Dhanuka acquires distribution rights of Iprovalicarb and Triadinenol fungicides from Bayer AG
This landmark acquisition grants Dhanuka access to markets in over 20 countries spanning from LATAM, EMEA, ASIA, and India.
India’s leading agri-input company, Dhanuka Agritech Limited, has successfully concluded its Rs 165 crore strategic acquisition deal for international rights to foray into global markets and distribution of its two prominent fungicides, Iprovalicarb and Triadinenol from Bayer AG. This landmark acquisition grants Dhanuka access to markets in over 20 countries spanning from LATAM, EMEA, ASIA, and India. Bayer AG, a global leader in agriculture input solutions and farming innovations, invented these products.

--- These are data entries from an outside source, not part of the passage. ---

Definition GPU_INSTANCE_PROFILES : list (string * profile) := [
  ("ml.p5en.48xlarge", mkProfile 8 16 "H200" "8×H200 (p5en)");
  ("ml.p5e.48xlarge", mkProfile 8 32 "H200" "8×H200 (p5e)");
  ("ml.p5.48xlarge", mkProfile 8 32 "H100" "8×H100 (p5)");
  ("ml.p4d.24xlarge", mkProfile 8 4 "A100" "8×A100 (p4d)");
  ("ml.p4de.24xlarge", mkProfile 8 4 "A100-80G" "8×A100-80G (p4de)");
  ("ml.g5.48xlarge", mkProfile 8 1 "A10G" "8×A10G (g5)")
].

Definition DEFAULT_GPU_PROFILE : profile := mkProfile 8 16 "Unknown" "Unknown GPU".

(** [dict.get(key, default)] on a dict given by its (duplicate-free) items. *)
Fixpoint dict_get {V} (k : string) (d : list (string * V)) (default : V) : V :=
  match d with
  | [] => default
  | (k', v) :: r => if String.eqb k k' then v else dict_get k r default
  end.

Definition _get_instance_profile (instance_type : string) : profile :=
  dict_get instance_type GPU_INSTANCE_PROFILES DEFAULT_GPU_PROFILE.

(* ------------------------------------------------------------------ *)
(** ** Node records and the free-node list *)

(** The dict appended by [_get_gpu_nodes] for every GPU node. *)
Record node := mkNode {
  name : string;
  ready : bool;
  gpu_count : Z;
  status : string;
  instance_type : string;
  node_gpu_model : string;
  efa_count : Z;
  node_description : string
}.

(** [x in s] for a Python set of strings, held as a list of its members. *)
Definition set_mem (x : string) (s : list string) : bool :=
  existsb (String.eqb x) s.

(** [free_nodes = [n for n in all_nodes if n["name"] not in busy_nodes]]
    (the same comprehension in [_submit_occupy_jobs] and [_auto_occupy]). *)
Definition free_nodes (all_nodes : list node) (busy_nodes : list string) : list node :=
  filter (fun n => negb (set_mem n.(name) busy_nodes)) all_nodes.

(** The spec's FreeNode predicate: not busy and ready. *)
Definition spec_is_free (busy_nodes : list string) (n : node) : bool :=
  negb (set_mem n.(name) busy_nodes) && n.(ready).

(* ------------------------------------------------------------------ *)
(** ** Batch planner (step 5 and 6 of [_submit_occupy_jobs], same in [_auto_occupy]) *)

Definition DEFAULT_BATCH_SIZE : nat := 4.

(** [free_by_type.setdefault(itype, []).append(n)] on an insertion-ordered dict. *)
Fixpoint setdefault_append (k : string) (n : node) (d : list (string * list node))
  : list (string * list node) :=
  match d with
  | [] => [(k, [n])]
  | (k', l) :: r =>
      if String.eqb k k' then (k', l ++ [n]) :: r
      else (k', l) :: setdefault_append k n r
  end.

Definition free_by_type (free : list node) : list (string * list node) :=
  fold_left (fun d n => setdefault_append n.(instance_type) n d) free [].

(** Python's [sorted] on distinct strings (code-point order = byte order). *)
Fixpoint insert_str (x : string) (l : list string) : list string :=
  match l with
  | [] => [x]
  | y :: r => if String.leb x y then x :: y :: r else y :: insert_str x r
  end.

Fixpoint sort_str (l : list string) : list string :=
  match l with
  | [] => []
  | x :: r => insert_str x (sort_str r)
  end.

(** [while remaining > 0: batch = min(DEFAULT_BATCH_SIZE, remaining); ...];
    [fuel] bounds the iterations (every iteration lowers [remaining]). *)
Fixpoint batches_for (fuel remaining : nat) (itype : string) : list (nat * string) :=
  match fuel with
  | O => []
  | S f =>
      if Nat.ltb 0 remaining then
        let batch := Nat.min DEFAULT_BATCH_SIZE remaining in
        (batch, itype) :: batches_for f (remaining - batch) itype
      else []
  end.

(** [batch_plan] as computed from the free-node list. *)
Definition batch_plan (free : list node) : list (nat * string) :=
  let fbt := free_by_type free in
  flat_map (fun itype =>
              let type_free := List.length (dict_get itype fbt []) in
              batches_for type_free type_free itype)
           (sort_str (map fst fbt)).

(** Reference partition following the spec's words: carve off
    [min(4, remaining)] until nothing remains. *)
Fixpoint greedy (remaining : nat) : list nat :=
  match remaining with
  | 0 => []
  | 1 => [1]
  | 2 => [2]
  | 3 => [3]
  | S (S (S (S r))) => 4 :: greedy r
  end.

Definition count_type (t : string) (free : list node) : nat :=
  List.length (filter (fun n => String.eqb n.(instance_type) t) free).

Definition str_lt (a b : string) : Prop := String.ltb a b = true.

Definition reference_plan (types : list string) (free : list node) : list (nat * string) :=
  flat_map (fun t => map (fun s => (s, t)) (greedy (count_type t free))) types.

(** Sum of the sizes of the batches of one instance type. *)
Definition planned_for (t : string) (plan : list (nat * string)) : nat :=
  list_sum (map fst (filter (fun b => String.eqb (snd b) t) plan)).

(* ------------------------------------------------------------------ *)
(** ** Job-name generator ([_generate_random_job_names]) *)

Definition MODEL_NAMES : list string := ["qwen3"; "qwen25"].
Definition TASK_TYPES : list string := ["retool"; "search"; "swebench"].

(** [str.lower()] on ASCII text. *)
Definition ascii_lower (c : ascii) : ascii :=
  let k := nat_of_ascii c in
  if Nat.leb 65 k && Nat.leb k 90 then ascii_of_nat (k + 32) else c.

Fixpoint str_lower (s : string) : string :=
  match s with
  | EmptyString => EmptyString
  | String c r => String (ascii_lower c) (str_lower r)
  end.

(** [s.replace(c, r)] for a one-character pattern [c]. *)
Fixpoint str_replace (c : ascii) (r : string) (s : string) : string :=
  match s with
  | EmptyString => EmptyString
  | String c' s' =>
      if Ascii.eqb c c' then r ++ str_replace c r s' else String c' (str_replace c r s')
  end.

Definition norm_model (m : string) : string :=
  str_replace "_" "-" (str_replace "." "" (str_lower m)).

Definition norm_task (t : string) : string :=
  str_replace "_" "-" (str_lower t).

(** [combos] before [random.shuffle(combos)]. *)
Definition base_combos : list (string * string) :=
  flat_map (fun m => map (fun t => (norm_model m, norm_task t)) TASK_TYPES) MODEL_NAMES.

(** Decimal digits: [str(n)], [f"{n:02d}"] and [int(s)] on ASCII digits. *)
Definition digit_char (d : nat) : ascii := ascii_of_nat (48 + d).
Definition digit_val (c : ascii) : nat := nat_of_ascii c - 48.
Definition is_digit (c : ascii) : bool :=
  Nat.leb 48 (nat_of_ascii c) && Nat.leb (nat_of_ascii c) 57.

(** Most significant digit first; [fuel] bounds the divisions. *)
Fixpoint digits_of (fuel n : nat) : list nat :=
  match fuel with
  | O => []
  | S f => if Nat.eqb n 0 then [] else digits_of f (n / 10) ++ [n mod 10]
  end.

Definition nat_to_dec (n : nat) : string :=
  if Nat.eqb n 0 then "0" else string_of_list_ascii (map digit_char (digits_of n n)).

Fixpoint zeros (k : nat) : string :=
  match k with
  | O => EmptyString
  | S k' => String "0" (zeros k')
  end.

Definition format_02d (n : nat) : string :=
  let s := nat_to_dec n in zeros (2 - String.length s) ++ s.

Definition parse_dec (s : string) : nat :=
  fold_left (fun acc c => acc * 10 + digit_val c) (list_ascii_of_string s) 0.

(** [s] without its prefix [p], if [p] is a prefix of [s]. *)
Fixpoint strip_prefix (p s : string) : option string :=
  match p, s with
  | EmptyString, _ => Some s
  | String c p', String c' s' => if Ascii.eqb c c' then strip_prefix p' s' else None
  | String _ _, EmptyString => None
  end.

(** The longest prefix of ASCII digits and the rest ([\d+] is greedy). *)
Fixpoint take_digits (s : string) : string * string :=
  match s with
  | String c r =>
      if is_digit c then let '(ds, rest) := take_digits r in (String c ds, rest)
      else (EmptyString, s)
  | EmptyString => (EmptyString, EmptyString)
  end.

Definition newline : string := String (ascii_of_nat 10) EmptyString.

(** [re.match(rf"^{re.escape(prefix)}-(\d+)$", s)] followed by
    [int(m.group(1))]; Python's [$] also matches before a final newline. *)
Definition match_seq (prefix s : string) : option nat :=
  match strip_prefix (prefix ++ "-") s with
  | None => None
  | Some rest =>
      let '(ds, tail) := take_digits rest in
      if negb (String.eqb ds "") && (String.eqb tail "" || String.eqb tail newline)
      then Some (parse_dec ds) else None
  end.

(** [max_idx] over [existing_names | set(names)]. *)
Definition max_idx (prefix : string) (used : list string) : nat :=
  fold_left (fun acc e => match match_seq prefix e with
                          | Some k => Nat.max acc k
                          | None => acc
                          end) used 0.

Definition name_prefix (model task date_str : string) : string :=
  "run-" ++ model ++ "-" ++ task ++ "-" ++ date_str.

(** The name proposed for the combination at [combo_idx]. *)
Definition candidate (combos : list (string * string)) (date_str : string)
  (existing_names names : list string) (combo_idx : nat) : string :=
  let '(model, task) := nth (combo_idx mod List.length combos) combos ("", "") in
  let prefix := name_prefix model task date_str in
  prefix ++ "-" ++ format_02d (max_idx prefix (existing_names ++ names) + 1).

(** The [while attempts < len(combos) * 100] loop: the name found (if any)
    and the new [combo_idx]. *)
Fixpoint search (fuel : nat) (combos : list (string * string)) (date_str : string)
  (existing_names names : list string) (combo_idx : nat) : option string * nat :=
  match fuel with
  | O => (None, combo_idx)
  | S f =>
      let job_name := candidate combos date_str existing_names names combo_idx in
      if negb (set_mem job_name existing_names) && negb (set_mem job_name names)
      then (Some job_name, S combo_idx)
      else search f combos date_str existing_names names (S combo_idx)
  end.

With this acquisition, Dhanuka Agritech strengthens its position as a rising player in the agri-input industry by combining trusted brands with its robust manufacturing and distribution capabilities.
This acquisition underscores Dhanuka’s ambition to transform from a domestic agrochemical leader into a globally recognized brand. Dhanuka will leverage this acquisition to tap into the pre-established customer base across multiple regions. To enhance cost efficiencies and scalability, Dhanuka plans to transition its manufacturing operations for Iprovalicarb to its Dahej facility within the next 2-3 years.
This deal also brings insights to Dhanuka’s market-driven approach. They are poised to revitalize Iprovalicarb and Triadinenol, both of which experienced a sales decline in recent years. The company’s strategy includes leveraging marketing strength and its existing distributor network to revive demand and regain market share.
“This acquisition is a turning point for Dhanuka as we enter the international markets with Bayer AG’s trusted brands. Our focus is on creating cost-effective crop solutions that resonate with farmers worldwide. In 2023 the revenue from these products was 220 crores. We are targeting an EBITDA margin of 12-15% post-integration from these products. While in FY26 the revenue generation would start in India by Q1 and is expected to expand internationally, with full control of operations by Q4.” said Harsh Dhanuka, Executive Director, Dhanuka Agritech Ltd.
Dhanuka has also shared further market insights on the two acquired ingredients that the existing market share of Iprovalicarb is 50 per cent with very limited generic competition, hence, giving them a competitive advantage. While Triadinenol has a strong foothold in the Brazilian markets with market share between 20-25 per cent. Brazil being a high-barrier market, proves to be critical for sustained growth.
Looking forward, they intend to move with a global B2B model where they collaborate with local distributors in the international markets and take advantage of Dhanuka’s existing robust network in India. This move also strengthens India’s position in the market as a hub for agrochemical production boosting the initiative of ‘Make in India’.
Dhanuka Agritech’s acquisition of Iprovalicarb and Triadimenol rights enhances its product portfolio and marks a critical step toward establishing itself as a global agrochemical powerhouse especially in horticultural crops. By aligning its operational efficiency with the products’ legacy, Dhanuka is set to deliver long-term value to farmers worldwide.